#### Task description
Copy out exactly the stretch of the listing below that begins at the line containing "exists s'', step" and ends at the line containing "apply (q_wait _", and copy nothing outside it.

#### Given data
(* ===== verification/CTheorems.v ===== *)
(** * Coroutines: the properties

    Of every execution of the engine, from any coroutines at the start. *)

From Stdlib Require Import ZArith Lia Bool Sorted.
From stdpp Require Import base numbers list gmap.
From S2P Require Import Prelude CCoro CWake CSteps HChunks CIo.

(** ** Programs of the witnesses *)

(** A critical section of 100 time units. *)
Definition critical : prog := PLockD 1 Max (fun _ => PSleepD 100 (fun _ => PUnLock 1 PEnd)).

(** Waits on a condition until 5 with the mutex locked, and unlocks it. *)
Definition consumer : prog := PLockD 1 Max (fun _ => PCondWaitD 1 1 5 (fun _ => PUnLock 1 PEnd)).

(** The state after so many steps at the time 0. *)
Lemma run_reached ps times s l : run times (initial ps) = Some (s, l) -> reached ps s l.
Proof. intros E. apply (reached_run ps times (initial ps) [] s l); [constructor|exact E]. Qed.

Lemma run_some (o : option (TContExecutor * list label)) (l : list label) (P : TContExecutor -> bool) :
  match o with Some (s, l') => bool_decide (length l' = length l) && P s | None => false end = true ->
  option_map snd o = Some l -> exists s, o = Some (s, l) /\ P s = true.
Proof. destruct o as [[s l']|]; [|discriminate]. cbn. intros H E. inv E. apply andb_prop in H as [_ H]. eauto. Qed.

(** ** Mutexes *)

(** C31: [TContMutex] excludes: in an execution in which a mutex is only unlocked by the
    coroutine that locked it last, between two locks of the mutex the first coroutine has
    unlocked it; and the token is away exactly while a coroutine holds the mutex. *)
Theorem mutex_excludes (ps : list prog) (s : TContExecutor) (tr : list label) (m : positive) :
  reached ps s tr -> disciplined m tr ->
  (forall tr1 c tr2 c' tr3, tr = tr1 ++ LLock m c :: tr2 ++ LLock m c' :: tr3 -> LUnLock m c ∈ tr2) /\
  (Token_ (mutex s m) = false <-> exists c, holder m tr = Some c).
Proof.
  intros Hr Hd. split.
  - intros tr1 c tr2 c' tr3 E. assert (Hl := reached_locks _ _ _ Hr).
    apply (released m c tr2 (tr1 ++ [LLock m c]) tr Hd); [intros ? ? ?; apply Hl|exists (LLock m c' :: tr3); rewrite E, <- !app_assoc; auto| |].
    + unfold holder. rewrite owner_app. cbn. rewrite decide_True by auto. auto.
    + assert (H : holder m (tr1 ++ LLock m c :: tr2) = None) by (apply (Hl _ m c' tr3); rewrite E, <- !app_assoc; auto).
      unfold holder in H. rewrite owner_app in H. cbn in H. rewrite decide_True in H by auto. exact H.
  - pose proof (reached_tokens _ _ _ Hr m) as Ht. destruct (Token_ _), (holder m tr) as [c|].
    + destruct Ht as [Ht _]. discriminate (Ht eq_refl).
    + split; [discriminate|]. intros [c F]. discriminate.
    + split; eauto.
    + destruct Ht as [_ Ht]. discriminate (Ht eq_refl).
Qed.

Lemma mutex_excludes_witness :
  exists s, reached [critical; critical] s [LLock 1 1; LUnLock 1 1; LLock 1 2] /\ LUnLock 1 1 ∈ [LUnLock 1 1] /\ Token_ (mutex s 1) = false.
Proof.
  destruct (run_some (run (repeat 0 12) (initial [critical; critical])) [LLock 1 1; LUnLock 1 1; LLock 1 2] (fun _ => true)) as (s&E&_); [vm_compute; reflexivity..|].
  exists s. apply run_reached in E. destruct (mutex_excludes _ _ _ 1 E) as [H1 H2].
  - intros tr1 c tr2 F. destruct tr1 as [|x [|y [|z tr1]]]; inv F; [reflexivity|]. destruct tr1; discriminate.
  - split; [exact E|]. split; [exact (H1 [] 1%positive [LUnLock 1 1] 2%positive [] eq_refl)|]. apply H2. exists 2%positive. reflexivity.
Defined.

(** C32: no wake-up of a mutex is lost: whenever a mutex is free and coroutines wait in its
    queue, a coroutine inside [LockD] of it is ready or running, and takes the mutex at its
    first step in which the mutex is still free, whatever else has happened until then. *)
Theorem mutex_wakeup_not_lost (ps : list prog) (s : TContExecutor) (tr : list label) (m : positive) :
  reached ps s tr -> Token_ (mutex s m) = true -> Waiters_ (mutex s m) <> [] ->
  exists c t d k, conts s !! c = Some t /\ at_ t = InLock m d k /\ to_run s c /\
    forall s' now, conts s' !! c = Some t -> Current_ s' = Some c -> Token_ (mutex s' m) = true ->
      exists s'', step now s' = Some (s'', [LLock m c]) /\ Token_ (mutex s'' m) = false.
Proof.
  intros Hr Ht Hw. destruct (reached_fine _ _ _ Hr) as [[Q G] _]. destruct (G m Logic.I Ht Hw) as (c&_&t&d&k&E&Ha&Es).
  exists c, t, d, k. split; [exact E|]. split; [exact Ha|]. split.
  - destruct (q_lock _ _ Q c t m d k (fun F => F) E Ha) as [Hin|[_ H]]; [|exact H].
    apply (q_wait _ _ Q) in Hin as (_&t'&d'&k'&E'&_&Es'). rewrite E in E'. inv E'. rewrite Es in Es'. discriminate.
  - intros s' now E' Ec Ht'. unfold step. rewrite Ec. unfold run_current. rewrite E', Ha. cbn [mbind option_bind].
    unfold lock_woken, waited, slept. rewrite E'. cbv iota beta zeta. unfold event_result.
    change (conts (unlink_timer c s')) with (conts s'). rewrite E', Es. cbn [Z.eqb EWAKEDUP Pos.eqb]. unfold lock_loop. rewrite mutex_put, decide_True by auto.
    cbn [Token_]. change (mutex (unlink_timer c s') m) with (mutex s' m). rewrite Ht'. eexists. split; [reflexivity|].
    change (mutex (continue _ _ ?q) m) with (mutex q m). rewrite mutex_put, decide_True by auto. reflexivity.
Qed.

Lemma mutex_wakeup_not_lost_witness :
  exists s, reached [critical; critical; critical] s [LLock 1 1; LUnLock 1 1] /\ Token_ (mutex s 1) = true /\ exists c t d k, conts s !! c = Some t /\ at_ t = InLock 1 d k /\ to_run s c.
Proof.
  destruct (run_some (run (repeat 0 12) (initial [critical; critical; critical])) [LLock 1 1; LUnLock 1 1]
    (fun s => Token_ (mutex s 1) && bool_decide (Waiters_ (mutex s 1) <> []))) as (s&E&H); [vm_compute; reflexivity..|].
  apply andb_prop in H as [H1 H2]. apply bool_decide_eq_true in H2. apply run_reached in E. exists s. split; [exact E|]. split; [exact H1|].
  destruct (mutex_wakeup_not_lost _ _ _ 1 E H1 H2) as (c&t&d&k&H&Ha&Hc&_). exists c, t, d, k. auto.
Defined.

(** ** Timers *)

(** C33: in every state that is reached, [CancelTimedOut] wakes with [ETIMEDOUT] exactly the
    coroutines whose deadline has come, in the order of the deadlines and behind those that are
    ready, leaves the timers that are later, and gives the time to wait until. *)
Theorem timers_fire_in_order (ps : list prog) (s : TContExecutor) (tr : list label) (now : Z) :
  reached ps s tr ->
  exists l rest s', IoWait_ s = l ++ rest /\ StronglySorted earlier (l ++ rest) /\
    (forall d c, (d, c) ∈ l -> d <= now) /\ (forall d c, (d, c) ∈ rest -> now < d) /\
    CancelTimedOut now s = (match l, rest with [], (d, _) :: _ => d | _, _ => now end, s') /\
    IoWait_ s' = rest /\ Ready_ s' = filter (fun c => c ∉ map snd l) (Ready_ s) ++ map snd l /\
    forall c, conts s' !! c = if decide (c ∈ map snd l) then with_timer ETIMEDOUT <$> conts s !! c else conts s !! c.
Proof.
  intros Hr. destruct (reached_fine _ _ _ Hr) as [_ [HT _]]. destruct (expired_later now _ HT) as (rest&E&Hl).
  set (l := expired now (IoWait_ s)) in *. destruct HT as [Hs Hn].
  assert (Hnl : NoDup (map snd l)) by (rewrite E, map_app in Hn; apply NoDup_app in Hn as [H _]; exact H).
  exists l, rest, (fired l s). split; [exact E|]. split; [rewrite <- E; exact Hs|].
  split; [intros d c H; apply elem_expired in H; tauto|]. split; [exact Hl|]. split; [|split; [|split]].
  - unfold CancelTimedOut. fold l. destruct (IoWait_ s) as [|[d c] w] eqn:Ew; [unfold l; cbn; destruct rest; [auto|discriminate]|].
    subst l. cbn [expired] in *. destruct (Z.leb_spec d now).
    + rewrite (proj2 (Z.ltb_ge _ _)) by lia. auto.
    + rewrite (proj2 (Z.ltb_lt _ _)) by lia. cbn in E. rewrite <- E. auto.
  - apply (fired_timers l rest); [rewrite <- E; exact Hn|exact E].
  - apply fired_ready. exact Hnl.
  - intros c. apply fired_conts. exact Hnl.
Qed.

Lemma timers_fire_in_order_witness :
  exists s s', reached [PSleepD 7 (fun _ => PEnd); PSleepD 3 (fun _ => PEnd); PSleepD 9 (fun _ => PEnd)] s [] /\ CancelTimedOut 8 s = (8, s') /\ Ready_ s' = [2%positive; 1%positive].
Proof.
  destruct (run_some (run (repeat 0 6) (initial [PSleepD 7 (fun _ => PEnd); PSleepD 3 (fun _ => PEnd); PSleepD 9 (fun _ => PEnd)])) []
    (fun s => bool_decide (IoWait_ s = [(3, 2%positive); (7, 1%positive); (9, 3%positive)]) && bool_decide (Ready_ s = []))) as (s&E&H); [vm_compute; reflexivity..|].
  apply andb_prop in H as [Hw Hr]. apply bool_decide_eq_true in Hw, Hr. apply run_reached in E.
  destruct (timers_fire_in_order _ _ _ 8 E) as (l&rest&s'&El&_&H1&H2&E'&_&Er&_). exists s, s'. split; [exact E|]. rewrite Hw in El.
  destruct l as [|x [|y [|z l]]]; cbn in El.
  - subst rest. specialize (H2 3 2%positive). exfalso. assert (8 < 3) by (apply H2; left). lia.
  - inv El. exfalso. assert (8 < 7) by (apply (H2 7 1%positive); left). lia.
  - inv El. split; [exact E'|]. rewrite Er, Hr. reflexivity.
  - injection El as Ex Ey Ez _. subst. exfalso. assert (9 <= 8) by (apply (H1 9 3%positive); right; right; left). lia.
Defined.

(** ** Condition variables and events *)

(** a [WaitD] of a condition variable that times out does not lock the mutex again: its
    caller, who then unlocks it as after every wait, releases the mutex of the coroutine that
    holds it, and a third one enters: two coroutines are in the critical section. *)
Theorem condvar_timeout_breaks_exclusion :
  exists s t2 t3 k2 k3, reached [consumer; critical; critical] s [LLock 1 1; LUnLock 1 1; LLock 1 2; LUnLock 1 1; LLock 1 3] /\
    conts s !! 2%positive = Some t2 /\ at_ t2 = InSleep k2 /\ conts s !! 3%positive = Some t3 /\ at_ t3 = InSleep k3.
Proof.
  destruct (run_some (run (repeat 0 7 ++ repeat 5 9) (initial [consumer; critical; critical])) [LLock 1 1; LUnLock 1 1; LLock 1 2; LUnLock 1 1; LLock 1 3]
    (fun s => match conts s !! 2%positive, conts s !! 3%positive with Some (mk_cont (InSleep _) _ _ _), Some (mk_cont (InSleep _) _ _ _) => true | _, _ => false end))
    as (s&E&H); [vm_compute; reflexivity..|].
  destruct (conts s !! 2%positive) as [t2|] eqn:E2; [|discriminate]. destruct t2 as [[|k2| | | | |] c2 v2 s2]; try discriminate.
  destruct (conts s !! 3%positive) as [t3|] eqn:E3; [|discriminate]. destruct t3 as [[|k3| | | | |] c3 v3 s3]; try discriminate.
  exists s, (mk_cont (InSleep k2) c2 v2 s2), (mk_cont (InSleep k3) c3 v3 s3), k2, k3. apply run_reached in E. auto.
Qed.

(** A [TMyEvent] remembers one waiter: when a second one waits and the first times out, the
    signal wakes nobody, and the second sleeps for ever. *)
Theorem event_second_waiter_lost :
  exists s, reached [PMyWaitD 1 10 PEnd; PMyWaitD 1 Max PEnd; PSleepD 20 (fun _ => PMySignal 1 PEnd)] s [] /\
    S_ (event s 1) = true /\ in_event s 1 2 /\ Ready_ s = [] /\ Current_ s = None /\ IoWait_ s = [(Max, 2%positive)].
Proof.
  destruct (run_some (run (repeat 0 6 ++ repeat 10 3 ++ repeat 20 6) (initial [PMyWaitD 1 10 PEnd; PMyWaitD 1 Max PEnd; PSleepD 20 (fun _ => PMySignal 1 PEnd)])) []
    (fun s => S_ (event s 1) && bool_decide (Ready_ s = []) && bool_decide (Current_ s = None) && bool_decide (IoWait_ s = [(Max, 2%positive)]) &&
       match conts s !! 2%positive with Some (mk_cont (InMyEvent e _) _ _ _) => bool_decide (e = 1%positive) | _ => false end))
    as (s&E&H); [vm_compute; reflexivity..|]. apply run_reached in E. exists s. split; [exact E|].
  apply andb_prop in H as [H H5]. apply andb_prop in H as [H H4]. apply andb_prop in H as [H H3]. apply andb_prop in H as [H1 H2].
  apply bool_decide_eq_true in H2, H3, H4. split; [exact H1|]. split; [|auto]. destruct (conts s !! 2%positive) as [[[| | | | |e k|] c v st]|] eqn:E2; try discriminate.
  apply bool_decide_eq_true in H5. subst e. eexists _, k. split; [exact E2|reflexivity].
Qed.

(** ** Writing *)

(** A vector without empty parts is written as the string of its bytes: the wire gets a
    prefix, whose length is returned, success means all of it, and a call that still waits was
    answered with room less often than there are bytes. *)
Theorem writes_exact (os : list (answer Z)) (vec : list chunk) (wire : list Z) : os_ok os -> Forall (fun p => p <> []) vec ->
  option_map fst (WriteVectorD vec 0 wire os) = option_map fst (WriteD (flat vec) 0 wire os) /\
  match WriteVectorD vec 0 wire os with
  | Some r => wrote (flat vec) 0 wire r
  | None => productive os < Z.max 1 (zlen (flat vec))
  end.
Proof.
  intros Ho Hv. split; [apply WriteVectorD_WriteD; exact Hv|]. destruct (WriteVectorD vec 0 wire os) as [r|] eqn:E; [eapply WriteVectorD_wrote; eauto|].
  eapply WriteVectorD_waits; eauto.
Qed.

#### Solution to the exercise
      exists s'', step now s' = Some (s'', [LLock m c]) /\ Token_ (mutex s'' m) = false.
Proof.
  intros Hr Ht Hw. destruct (reached_fine _ _ _ Hr) as [[Q G] _]. destruct (G m Logic.I Ht Hw) as (c&_&t&d&k&E&Ha&Es).
  exists c, t, d, k. split; [exact E|]. split; [exact Ha|]. split.
  - destruct (q_lock _ _ Q c t m d k (fun F => F) E Ha) as [Hin|[_ H]]; [|exact H].
    apply (q_wait _ _ Q) in Hin as (_&t'&d'&k'&E'&_&Es'). rewrite E in E'. inv E'. rewrite Es in Es'. discriminate.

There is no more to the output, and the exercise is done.